非酒精性脂肪性肝病患者血清SFRP5水平与血脂相关性分析

Correlation between secreted frizzled-related protein 5 level and blood lipids in serum of patients with nonalcoholic fatty liver disease

目的探讨分泌型卷曲相关蛋白5(SFRP5)在非酒精性脂肪性肝病(NAFLD)患者血清中的表达水平及其与血脂等相关影响因素的关系。方法收集58例NAFLD患者作为实验组,从体检中心选取58名健康体检者作为对照组;采用ELISA法检测血清SFRP5水平,分析NAFLD患者中SFRP5与相关影响因素的相关性。结果与对照组比较,实验组的体质量指数(BMI)、收缩压(SBP)、舒张压(DBP)、糖化血红蛋白(HBA1c)、三酰甘油(TG)、总胆固醇(TC)、低密度脂蛋白胆固醇(LDL-C)、载脂蛋白B(Apo B)、尿酸(UA)、谷丙转氨酶(ALT)、谷草转氨酶(AST)、γ-谷氨酰转移酶(γ-GGT)和SFRP5水平明显升高(P<0.05或P<0.01);Pearson相关分析显示,血清SFRP5与TC、高密度脂蛋白胆固醇(HDL-C)和Apo B呈负相关性(P<0.05或P<0.01);Spearman相关分析显示,血清SFRP5与肝脏脂肪变呈正相关性(P=0.029,r=0.287);多元线性回归显示,TC是SFRP5的独立影响因素。结论 SFRP5在NAFLD中升高且与肝脏脂肪变呈正相关,与TC呈负相关,提示在对抗肝脏脂肪沉积、代谢应激和胰岛素抵抗等方面存在急性或慢性代偿机制,可能参与延缓NAFLD的发展。

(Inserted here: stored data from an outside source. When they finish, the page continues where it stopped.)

Fixpoint free_entries (n : nat) (storage : list (option (list byte))) (i : Z) : M W unit :=
  match n with
  | O => mret tt
  | S n =>
      match znth storage i with
      | None => halt (Fault OutOfBounds)
      | Some None => free_entries n storage (i + 1)
      | Some (Some e) => emit (Freed e) ;; free_entries n storage (i + 1)
      end
  end.

(** [ring_buffer_free(rbp)] on a non-null buffer: the new value of [*rbp]. *)
Definition ring_buffer_free (rb : ring_buffer) : M W (option ring_buffer) :=
  match rb_storage rb with
  | None => mret (Some rb)
  | Some storage =>
      free_entries (Z.to_nat (rb_size rb)) storage 0 ;;
      mret None
  end.

(** The [do ... while] loop of [ring_buffer_dump]. *)
Fixpoint dump_loop (fuel : nat) (rb : ring_buffer) (storage : list (option (list byte)))
    (current : Z) : M W unit :=
  match fuel with
  | O => halt OutOfFuel
  | S fuel =>
      match znth storage current with
      | None => halt (Fault OutOfBounds)
      | Some None => halt (Fault NullString)
      | Some (Some e) =>
          emit (Printed (c_str e)) ;;
          let current := u32 (current + 1) in
          let current := if current =? rb_size rb then 0 else current in
          if current =? rb_next rb then mret tt
          else dump_loop fuel rb storage current
      end
  end.

Definition ring_buffer_dump (rb : option ring_buffer) : M W unit :=
  match rb with
  | None => mret tt
  | Some rb =>
      match rb_storage rb with
      | None => mret tt
      | Some storage =>
          if (rb_next rb =? 0) && negb (rb_full rb) then mret tt
          else
            dump_loop (Z.to_nat (rb_size rb)) rb storage (if rb_full rb then rb_next rb else 0) ;;
            emit Flushed
      end
  end.

Definition ring_buffer_push_back (rb : ring_buffer) (data : list byte) (size : Z) : M W ring_buffer :=
  match rb_storage rb with
  | None => mret rb
  | Some storage =>
      let size := if MAX_LOG_ENTRY_SIZE <? size then MAX_LOG_ENTRY_SIZE else size in
      match znth storage (rb_next rb) with
      | None => halt (Fault OutOfBounds)
      | Some old =>
          match old with Some e => emit (Freed e) | None => mret tt end ;;
          block ← perform (Malloc (u32 (size + 1)));
          if negb block then
            mret (RingBuffer (Some (zset storage (rb_next rb) None)) (rb_size rb) (rb_next rb) (rb_full rb))
          else if zlen data <? size then halt (Fault OutOfBounds)
          else
            let storage := zset storage (rb_next rb) (Some (ztake size data)) in
            let next := u32 (rb_next rb + 1) in
            if next =? rb_size rb then mret (RingBuffer (Some storage) (rb_size rb) 0 true)
            else mret (RingBuffer (Some storage) (rb_size rb) next (rb_full rb))
      end
  end.

End Operations.

(** ** Contract: the newest [capacity] entries, oldest first *)
Module Spec.

Definition push (capacity : nat) (log : list (list byte)) (e : list byte) : list (list byte) :=
  drop (S (length log) - capacity) (log ++ [e]).
Definition logging_init (fd level flight_recorder_size : Z) : M W unit :=
  g ← get;
  match logfile g with
  | Some old => emit (Closed old) ;; modify (set_logfile None)
  | None => mret tt
  end ;;
  ok ← perform (Fdopen fd);
  if negb ok then mret tt
  else
    modify (set_logfile (Some fd)) ;;
    modify (fun g => Logging (logfile g) level (logging_timer_active g) (sigusr2_active g)
                       (flight_recorder_async_active g) (flight_recorder_async_pending g)
                       (flight_recorder g)) ;;
    rb ← ring_buffer_init flight_recorder_size;
    modify (set_flight_recorder rb).

Definition logging_cleanup : M W unit :=
  g ← get;
  match flight_recorder g with
  | Some rb => _ ← ring_buffer_free rb; modify (set_flight_recorder None)
  | None => mret tt
  end ;;
  match logfile g with
  | Some fd => emit (Closed fd)
  | None => mret tt
  end ;;
  modify (set_logfile None).

Definition logging_debug_enabled (g : logging_t) : bool :=
  (loglevel g <=? severity_code LOG_DEBUG) || bool_decide (flight_recorder g <> None).

End Operations.

(** ** The line *)

Lemma log_line_value prefix msg :
  zlen prefix < 1024 -> zlen msg < 2 ^ 31 ->
  log_line prefix msg = Some
    (if zlen (prefix ++ msg) <? LOG_LINE_SIZE then (prefix ++ msg, zlen (prefix ++ msg))
     else (ztake 2046 (prefix ++ msg) ++ [x24], 2047)).
Proof.
  intros Hp Hm. pose proof (zlen_nonneg prefix). pose proof (zlen_nonneg msg).
  unfold log_line, snprintf_text, LOG_LINE_SIZE.
  change (2048 / 2) with 1024. replace (1024 <=? zlen prefix) with false by lia.
  rewrite !wrap_small by (rewrite ?wrap_small; lia).
  rewrite (ztake_all (2048 - 1)) by lia. rewrite zlen_app.
  destruct (2048 <=? zlen prefix + zlen msg) eqn:E; bool_facts.
  - replace (zlen prefix + zlen msg <? 2048) with false by lia.
    do 2 f_equal.
    set (t := ztake (2048 - zlen prefix - 1) msg).
    assert (zlen t = 2047 - zlen prefix) as Ht by (unfold t; rewrite zlen_ztake; lia).
    assert (ztake 2047 (prefix ++ msg) = prefix ++ t) as Heq.
    { unfold ztake at 1. rewrite take_app_ge by (unfold zlen in *; lia). f_equal.
      unfold t, ztake. f_equal. unfold zlen. lia. }
    rewrite <-Heq. rewrite <-(ztake_ztake 2046 2047) by lia.
    set (l := ztake 2047 (prefix ++ msg)).
    assert (length l = 2047%nat) as Hl.
    { unfold l, ztake. rewrite length_take, length_app. unfold zlen in *. lia. }
    unfold zset, ztake. cbn [Z.leb Z.sub]. change (Z.to_nat (2048 - 1 - 1)) with 2046%nat.
    change (Z.to_nat 2046) with 2046%nat.
    rewrite insert_take_drop by lia. rewrite (drop_ge l) by lia. done.
  - replace (zlen prefix + zlen msg <? 2048) with true by lia.
    rewrite ztake_all by lia. done.
Qed.
(** The functions of c-ares that work on a DNS record; [None] is a status other
    than [ARES_SUCCESS]. *)
Class AresDns := {
  ares_dns_record : Type;
  ares_dns_rr : Type;
  ares_dns_parse : list byte -> option ares_dns_record;
  ares_dns_record_rr_cnt : ares_dns_record -> ares_section -> nat;
  ares_dns_record_rr_get : ares_dns_record -> ares_section -> nat -> ares_dns_rr;
  is_opt_record : ares_dns_rr -> bool;
  opt_udp_size : ares_dns_rr -> Z;
  ares_dns_record_rr_del : ares_dns_record -> ares_section -> nat -> option ares_dns_record;
  ares_dns_write : ares_dns_record -> option (list byte)
}.

Section Operations.
Context `{Env} {W : Type} `{!Lens W dns_server_s} `{!AresDns}.

(** [d->cb(d, is_tcp, d->cb_data, addr, dns_req, dns_req_len)] *)
Variable cb : bool -> sockaddr -> list byte -> M W unit.

Definition get_listen_sock (a : addrinfo) : M W Z :=
  sock ← perform (Socket (ai_family a) false);
  if sock <? 0 then FLOG "Error creating socket: %s (%d)"
  else
    match ai_family a with
    | AF_other _ => FLOG "Unknown address family: %d"
    | _ =>
        res ← perform (Bind sock (ai_addr a));
        if res <? 0 then
          perform (Close sock) ;; emit (Closed sock) ;; FLOG "Error binding on %s:%d UDP: %s (%d)"
        else ILOG "Listening on %s:%d UDP" ;; mret sock
    end.

Definition watcher_cb : M W unit :=
  d ← get;
  r ← perform (Recvfrom (sock d) DNS_REQUEST_BUFFER_SIZE);
  match r with
  | Recvfrom_error _ => ELOG "recvfrom failed: %s"
  | Recvfrom_data len tmp_buf tmp_raddr =>
      if DNS_REQUEST_BUFFER_SIZE <? len then
        WLOG "Unsupported request received, too large: %d. Limit is: %d"
      else if len <? DNS_HEADER_LENGTH then WLOG "Malformed request received, too short: %d"
      else
        block ← perform (Malloc len);
        if negb block then FLOG "Out of mem"
        else if zlen tmp_buf <? len then halt (Fault OutOfBounds)
        else
          let dns_req := ztake len tmp_buf in
          emit (Received false tmp_raddr dns_req) ;;
          cb false tmp_raddr dns_req
  end.

Definition dns_server_init (a : addrinfo) : M W unit :=
  s ← get_listen_sock a;
  put (DnsServer s (ai_addrlen a) true).
(** ** The callback's promise to the server *)

(** The TCP requests handed to the callback. *)
Definition received (tr : list event) : list (sockaddr * list byte) :=
  omap (fun ev => match ev with Received true a r => Some (a, r) | _ => None end) tr.

Lemma received_app tr tr' : received (tr ++ tr') = received tr ++ received tr'.
Proof. apply omap_app. Qed.

(** A callback that returns, or stops the process in one of the ways [stops],
    leaves the server that called it as it was: a client is never removed while
    its requests are being split.  [J] is what the callback needs of the rest of
    the program and establishes again; it gets requests with a whole header. *)
Class ReqCallback `{Env} {W} `{!Lens W dns_server_tcp_s} (stops : stop -> Prop) (J : sys W -> Prop)
    (cb : bool -> sockaddr -> list byte -> M W unit) : Prop :=
  cb_keeps_server : forall is_tcp addr req (s : sys W), J s -> DNS_HEADER_LENGTH <= zlen req ->
    wp (cb is_tcp addr req) s
      (fun s' _ => part dns_server_tcp_s s' = part dns_server_tcp_s s /\ J s')
      (fun _ r => stops r).
(** One iteration of the [while] loop: the options so far, or the result the
    function returns at once. *)
Definition parse_option (opt : Options) (r : opt_result) : OptionsParseResult + Options :=
  match r with
  | ("a"%char, Some optarg) => inr opt{{listen_addr := optarg}}
  | ("c"%char, Some optarg) => inr opt{{dscp := parse_int optarg}}
  | ("p"%char, Some optarg) => inr opt{{listen_port := parse_int optarg}}
  | ("T"%char, Some optarg) => inr opt{{tcp_client_limit := parse_int optarg}}
  | ("d"%char, None) => inr opt{{daemonize := 1}}
  | ("u"%char, Some optarg) => inr opt{{user := Some optarg}}
  | ("g"%char, Some optarg) => inr opt{{group := Some optarg}}
  | ("b"%char, Some optarg) => inr opt{{bootstrap_dns := optarg}}
  | ("i"%char, Some optarg) => inr opt{{bootstrap_dns_polling_interval := parse_int optarg}}
  | ("4"%char, None) => inr opt{{ipv4 := 1}}
  | ("r"%char, Some optarg) => inr opt{{resolver_url := Some optarg}}
  | ("t"%char, Some optarg) => inr opt{{curl_proxy := Some optarg}}
  | ("l"%char, Some optarg) => inr opt{{logfile := Some optarg}}
  | ("v"%char, None) => inr (if loglevel opt =? 0 then opt else opt{{loglevel := loglevel opt - 1}})
  | ("x"%char, None) =>
      if use_http_version opt =? DEFAULT_HTTP_VERSION then inr opt{{use_http_version := 1}}
      else inl OPR_OPTION_ERROR
  | ("q"%char, None) =>
      if use_http_version opt =? DEFAULT_HTTP_VERSION then inr opt{{use_http_version := 3}}
      else inl OPR_OPTION_ERROR
  | ("m"%char, Some optarg) => inr opt{{max_idle_time := parse_int optarg}}
  | ("L"%char, Some optarg) => inr opt{{conn_loss_time := parse_int optarg}}
  | ("s"%char, Some optarg) => inr opt{{stats_interval := parse_int optarg}}
  | ("S"%char, Some optarg) => inr opt{{source_addr := Some optarg}}
  | ("C"%char, Some optarg) => inr opt{{ca_info := Some optarg}}
  | ("F"%char, Some optarg) => inr opt{{flight_recorder_size := parse_int optarg}}
  | ("h"%char, None) => inl OPR_HELP
  | ("V"%char, None) => inl OPR_VERSION
  | _ => inl OPR_PARSING_ERROR
  end.

(** The loop: the options, and the result when the function returns in it. *)
Fixpoint parse_options (opt : Options) (rs : list opt_result) : option OptionsParseResult * Options :=
  match rs with
  | [] => (None, opt)
  | r :: rs => match parse_option opt r with
               | inl res => (Some res, opt)
               | inr opt => parse_options opt rs
               end
  end.

(** The range checks at the end: the message of the first that fails. *)
Definition range_error (opt : Options) : option string :=
  if match resolver_url opt with None => true | Some url => negb (String.prefix "https://" url) end
  then Some "Resolver prefix (%s) must be a https:// address."%string
  else if (bootstrap_dns_polling_interval opt <? 5) || (3600 <? bootstrap_dns_polling_interval opt)
  then Some "DNS servers polling interval must be between 5 and 3600."%string
  else if (max_idle_time opt <? 0) || (3600 <? max_idle_time opt)
  then Some "Maximum idle time must be between 0 and 3600."%string
  else if (conn_loss_time opt <? 5) || (60 <? conn_loss_time opt)
  then Some "Connection loss time must be between 5 and 60."%string
  else if (stats_interval opt <? 0) || (3600 <? stats_interval opt)
  then Some "Statistic interval must be between 0 and 3600."%string
  else if negb (flight_recorder_size opt =? 0) &&
          ((flight_recorder_size opt <? 100) || (100000 <? flight_recorder_size opt))
  then Some "Flight recorder limit must be between 100 and 100000."%string
  else if (listen_port opt <? 0) || (UINT16_MAX <? listen_port opt)
  then Some "Listen port must be between 0 and %u."%string
  else if (tcp_client_limit opt <? 0) || (MAX_TCP_CLIENTS <? tcp_client_limit opt)
  then Some "TCP client limit must be between 0 and %u."%string
  else None.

Objective To investigate the expression level of secreted frizzled-related protein 5 （SFRP5） in serum of patients with non-alcoholic fatty liver disease （NAFLD） and the correlation of SFRP5 and relevant influencing factors such as blood lipids. Methods A total of 58 patients with NAFLD were selected as subjects （experimental group） and 58 healthy people were selected from the Physical Examination Center as controls （control group）. ELISA was used to detect the serum SFRP5 level and the correlation of SFRP5 of patients with NAFLD and relevant influencing factors was analyzed. Results Compared with the control group, levels of BMI, SBP, DBP, HbAlc, TG, TC, LDL-C, ApoB, UA, ALT, AST, y-GGT, and SFRP5 of the experimental group were significantly higher （P 〈0.05 or P 〈0.01）. Pearson correlation analysis showed that serum SFRP5 level negatively correlated with TC, HDL-C, and Apo-B （ P 〈0.05 or P 〈0.01）. Spearman correlation analysis showed that the serum SFRP5 level positively correlated with the content of liver fatty （ P =0. 029, r =0. 287）. Multivariate linear regression analysis showed that TC was the independent influencing factor of SFRP5. Conclusion Serum SFRP5 level of patients with NAFLD increases and positively correlates with the content of liver fatty and negatively correlates with TC, which suggest that there are chronic or acute compensatory mechanisms for counteracting liver fat accumulation, metabolic stress, and insulin resistance, and may contribute to delaying the development of NAFLD.